Building Activities

According to his inscriptions, Esarhaddon sponsored building activities not only in Assyria and Babylonia, but also in foreign lands conquered by him. Due to the fragmentary nature of some of the texts, the full extent of his accomplishments off the battlefield is not known. The present corpus mentions or records projects in Arbela, Aššur, Kalḫu, Nineveh, and Tarbiṣu in Assyria, and in Babylon, Borsippa, Nippur, and Uruk in Babylonia; this king also states that he rebuilt cities in the land Šubria that he had captured and destroyed when its king Ik-Teššup failed to comply with his requests.

Urban renewal and waterworks programs are mentioned for Babylon and Kalḫu; with regard to the former, its citizens were encouraged to resettle the city, build houses, plant orchards, and dig canals. The city walls and gates of Babylon were rebuilt and those of Kalḫu had their dilapidated sections renovated; Imgur-Enlil (Babylon's inner wall) was built in exact accordance to its former plan and Nēmed-Enlil (Babylon's outer wall) was lavishly decorated, making it a sight to be seen.
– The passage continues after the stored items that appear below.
(** The native variants reject coefficients that are not finite. *)
Definition linears_axpby (kind : numeric_kind) (alpha : scalar) a (beta : scalar) b out
    (workspace bytes : Z) (m : mem) : linears_status_t * mem :=
  match kind with
  | F32 | F64 =>
      if negb (isfinite (floating alpha)) || negb (isfinite (floating beta))
      then (LINEARS_ERROR_RANGE, m)
      else matrix_compute AXPBY kind a b out alpha beta workspace bytes m
  | _ => matrix_compute AXPBY kind a b out alpha beta workspace bytes m
  end.

Definition linears_scale (kind : numeric_kind) (alpha : scalar) a out (workspace bytes : Z) (m : mem)
    : linears_status_t * mem :=
  match kind with
  | F32 | F64 =>
      if negb (isfinite (floating alpha)) then (LINEARS_ERROR_RANGE, m)
      else matrix_compute SCALE kind a None out alpha alpha workspace bytes m
  | _ => matrix_compute SCALE kind a None out alpha alpha workspace bytes m
  end.
End Target.
Lemma q_reduced_range op a (b : option linears_matrix_t) m :
  (q_reduced op a b m).1 = LINEARS_OK -> q_range kind (q_reduced op a b m).2.
Proof.
  unfold q_reduced. destruct op; try (intros H; by destruct (q_rounded_range _ H) as (_ & _ & ?)). cbv zeta.
  set (s := sum_first _ _). assert (0 <= s) as Hs by (apply sum_first_nonneg; intros; apply Z.square_nonneg). clearbody s.
  destruct (Z.leb_spec s (2 ^ (2 * q_bits kind))) as [Hle|]; [|done]. intros _. cbn [snd].
  destruct (sqrt_nearest_bounds s Hs) as (R1 & R2 & _). unfold q_norm, q_range. set (r := sqrt_nearest s) in *.
  replace (2 * q_bits kind) with (q_bits kind + q_bits kind) in Hle by lia.
  rewrite Z.pow_add_r in Hle by (destruct Hkind as [-> | ->]; cbn; lia).
  assert (0 < 2 ^ q_bits kind) by (destruct Hkind as [-> | ->]; done).
  assert (r <= 2 ^ q_bits kind) by nia.
  destruct (Z.eqb_spec r (2 ^ q_bits kind)); lia.
Qed.

(** A q15/q31 reduction writes its one cell, and only on success: dot and trace deliver the exact
    sum, tested against [-1, +1] and rounded once; norm the nearest root of the exact sum of squares
    (the value 1 stored as the largest signal), and RANGE exactly when that sum exceeds 1. *)
Theorem linears_q_reduction_spec op a b cell m st m' :
  matrix_wf target a -> operand_wf target b ->
  reduction target op kind (Some a) b cell m = (st, m') ->
  (st <> LINEARS_OK -> m' = m) /\
  (st = LINEARS_OK ->
     (q_reduced op a b m).1 = LINEARS_OK /\ raw_int kind cell 0 m' = (q_reduced op a b m).2 /\
     same_outside cell (element_size kind) m m') /\
  (st = LINEARS_ERROR_RANGE -> (q_reduced op a b m).1 = LINEARS_ERROR_RANGE).
Proof.
  intros Ha Hb. unfold reduction, require.
  destruct (checks_not_range target kind) as (Hr1 & _ & Hr3).
  pose proof (Hr1 (Some a) 0) as Hra.
  assert ((match b with Some _ => matrix_storage target b kind 0 | None => (LINEARS_OK, 0) end).1
    <> LINEARS_ERROR_RANGE) as Hrb by (destruct b; auto; done).
  destruct (matrix_storage target (Some a) kind 0) as [sa ca] eqn:Ea.
  destruct (match b with Some _ => matrix_storage target b kind 0 | None => (LINEARS_OK, 0) end)
    as [sb cb] eqn:Eb. cbn [fst snd] in *.
  destruct (status_ok sa) eqn:Ka; [|intros E; injection E as <- <-; split; [done|split; [by intros ->|done]]].
  destruct (status_ok sb) eqn:Kb; [|intros E; injection E as <- <-; split; [done|split; [by intros ->|done]]].
  apply status_ok_true in Ka, Kb. subst sa sb. apply matrix_storage_spec in Ea as [-> Sa]; [|done].
  destruct (bool_decide (op = DOT) && _) eqn:Ed; [intros E; by injection E as <- <-|].
  destruct (_ || _) eqn:Es; [intros E; by injection E as <- <-|].
  destruct ((cell =? 0) || _); [intros E; by injection E as <- <-|].
  destruct (overlap _ _ _ _ || _); [intros E; by injection E as <- <-|].
  destruct (matrix_aliases _ _ _ _ _ _ _ _) eqn:Eal; cbn [status_ok];
    try (intros E; by injection E as <- <-).
  all: try (unfold matrix_aliases in Eal; cbv zeta in Eal; by destruct (existsb _ _)).
  assert (input_values a (elements a) kind m = LINEARS_OK /\
    optional b LINEARS_OK (fun b => input_values b cb kind m) = LINEARS_OK) as [-> ->]
    by (destruct Hkind as [-> | ->]; by destruct b).
  cbn [status_ok]. apply orb_false_iff in Es as [Es _].
  assert (match kind with F32 | F64 => float_reduce target op kind a b
      (match op with TRACE => rows a | _ => elements a end) m
    | _ => q_reduce target op kind a b (match op with TRACE => rows a | _ => elements a end) m end
    = q_reduced op a b m) as ->.
  { rewrite <- (q_reduce_spec op a b m Sa); [by destruct Hkind as [-> | ->]|apply Ha|apply Ha| |].
    - intros ->. rewrite bool_decide_eq_true_2 in Es by done. cbn [andb] in Es. by zbool.
    - intros ->. rewrite bool_decide_eq_true_2 in Ed by done. by destruct b. }
  destruct (status_ok (q_reduced op a b m).1) eqn:Kr; intros E; injection E as <- <-.
  - apply status_ok_true in Kr. split; [done|]. split; [|done]. intros _. split; [done|].
    unfold raw_int, raw_bits, set_raw. rewrite load_store_same, Z.mul_0_l, Z.add_0_r.
    split; [|apply store_same_outside]. by apply signed_bits_stored, q_reduced_range.
  - split; [done|]. split; [intros E; by rewrite E in Kr|auto].
Qed.
End Kernel.

(** ** Witnesses: in-place products on a 32-bit target *)

Definition sample_abi : abi :=
  mk_abi 4294967295 4294967295 12 4 8 (fun kind => element_size kind).

Lemma sample_abi_ok : abi_ok sample_abi.
Proof. split; cbn; [by left|lia|lia]. Qed.

(** A at 0x1000 with elements at 0x2000; the output descriptor at 0x1010 shares them. *)
Definition sample_a : linears_matrix_t := mk_matrix 4096 8192 2 2.
Definition sample_b : linears_matrix_t := mk_matrix 4128 8448 2 2.
Definition sample_out : linears_matrix_t := mk_matrix 4112 8192 2 2.

(** A = (1/2, 1/4; -1/2, 1/2), B = (1/2, 0; 1, -1). *)
Definition sample_mem : mem :=
  set_raw Q15 8192 0 16384 (set_raw Q15 8192 1 8192 (set_raw Q15 8192 2 (-16384) (set_raw Q15 8192 3 16384
  (set_raw Q15 8448 0 16384 (set_raw Q15 8448 1 0 (set_raw Q15 8448 2 32767 (set_raw Q15 8448 3 (-32768)
    (fun _ => 0)))))))).

Definition sample_product := linears_mul sample_abi Q15 (Some sample_a) (Some sample_b) (Some sample_out) 16384 32 sample_mem.

Lemma sample_wf : matrix_wf sample_abi sample_a /\ matrix_wf sample_abi sample_b /\ matrix_wf sample_abi sample_out.
Proof. by repeat split. Qed.

Lemma linears_q_matrix_witness :
  sample_product.1 = LINEARS_OK /\
  raw_int Q15 8192 0 sample_product.2 = 16384 /\ raw_int Q15 8192 3 sample_product.2 = -16384.
Proof.
  assert (sample_product.1 = LINEARS_OK) as E by by vm_compute.
  destruct (linears_q_matrix_spec sample_abi sample_abi_ok Q15 (or_introl eq_refl) MUL sample_a (Some sample_b)
    sample_out empty_scalar empty_scalar 16384 32 sample_mem sample_product.1 sample_product.2
    (proj1 sample_wf) (proj1 (proj2 sample_wf)) (proj2 (proj2 sample_wf)) ltac:(cbn; rlia) ltac:(cbn; rlia)
    (surjective_pairing _)) as [H _].
  split; [exact E|]. destruct (H E 0 0 ltac:(cbn; lia) ltac:(cbn; lia)) as [_ H0].
  destruct (H E 1 1 ltac:(cbn; lia) ltac:(cbn; lia)) as [_ H1].
  change (0 * cols sample_out + 0) with 0 in H0. change (1 * cols sample_out + 1) with 3 in H1.
  change (data sample_out) with 8192 in H0, H1. rewrite H0, H1. split; vm_compute; reflexivity.
Defined.

Lemma linears_q_reduction_witness :
  let r := linears_norm sample_abi Q15 (Some sample_a) 12288 sample_mem in
  r.1 = LINEARS_OK /\ raw_int Q15 12288 0 r.2 = 29537.
Proof.
  cbv zeta. set (r := linears_norm _ _ _ _ _).
  assert (r.1 = LINEARS_OK) as E by by vm_compute.
  destruct (linears_q_reduction_spec sample_abi sample_abi_ok Q15 (or_introl eq_refl) NORM sample_a None 12288
    sample_mem r.1 r.2 (proj1 sample_wf) I (surjective_pairing _)) as (_ & H & _).
  split; [exact E|]. destruct (H E) as (_ & -> & _). vm_compute. reflexivity.
Defined.

(** The failing product of the same matrices in f32 leaves memory alone: bit patterns of infinity. *)
Lemma matrix_compute_commits_witness :
  let m := set_raw F32 8192 0 2139095040 (fun _ => 0) in
  let r := linears_add sample_abi F32 (Some sample_a) (Some sample_b) (Some sample_out) 16384 32 m in
  r.1 = LINEARS_ERROR_RANGE /\ raw_bits F32 8192 0 r.2 = 2139095040.
Proof.
  cbv zeta. set (m := set_raw _ _ _ _ _). set (r := linears_add _ _ _ _ _ _ _ _).
  assert (r.1 = LINEARS_ERROR_RANGE) as E by by vm_compute.
  destruct (matrix_compute_commits sample_abi ADD F32 sample_a (Some sample_b) sample_out empty_scalar
    empty_scalar 16384 32 m r.1 r.2 (proj1 sample_wf) (proj1 (proj2 sample_wf)) (proj2 (proj2 sample_wf))
    eq_refl (surjective_pairing _)) as (_ & H & _).
  split; [exact E|]. unfold raw_bits. rewrite (load_bytes_ext _ _ m); [vm_compute; reflexivity|].
  intros p Hp. apply H; [by rewrite E|]. right. left.
  change (inside 8192 16 p). change (inside 8192 4 p) in Hp. unfold inside in *. lia.
Defined.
Royal residences and armories in the Assyrian cities of Baltil (Aššur), Kalḫu, Nineveh, and Tarbiṣu were strengthened with large blocks of white limestone, enlarged, and lavishly decorated. Among these are "Fort Shalmaneser" in Kalḫu, the Nebi Yunus arsenal and the House of Succession in Nineveh, and Egaltura ("Small Palace") in Tarbiṣu. Two, or possibly three, palaces were renovated and enlarged for the benefit of Ashurbanipal, Esarhaddon's designated successor to the Assyrian throne. In connection with his enlargement of the Nebi Yunus arsenal, which he describes in great detail, Esarhaddon reports that twenty-two kings from the West supplied timber and stone, as well as transported building materials and stone colossi to Nineveh.

The restoration of various Assyrian and Babylonian temples and shrines is the subject of numerous texts; many epithets of the king declare accomplishments related to these activities. In Babylonia, Esarhaddon worked on Esagil (the temple of Marduk), this temple's shrines and cellas, the ziqqurat Etemenanki, the processional avenue, and the ḫarû-temple of Nabû in Babylon; Ezida (the temple of Nabû) and the temple of the goddess Gula in Borsippa; Ebaradurgara (the temple of Queen-of-Nippur) and Ekur (the temple of Enlil) in Nippur; and Eanna (the temple of Ištar) and its cellas Enirgalana and Eḫiliana in Uruk. Closer to home, in Assyria, he sponsored work on Egašankalama (the temple of Ištar) in Arbela and the neighboring akītu-house in the town of Milqia; Ešarra (the temple of Aššur) in Aššur; and Emašmaš (the temple of Mullissu/Ištar), Ezida (the temple of Nabû), and the temple of the gods Sîn and Šamaš in Nineveh. A fragment of a display text suggests that he also sponsored work in Ḫarrān.

Erle Leichty

Erle Leichty, 'Building Activities', RINAP 4: Esarhaddon, The RINAP 4 sub-project of the RINAP Project, 2019 []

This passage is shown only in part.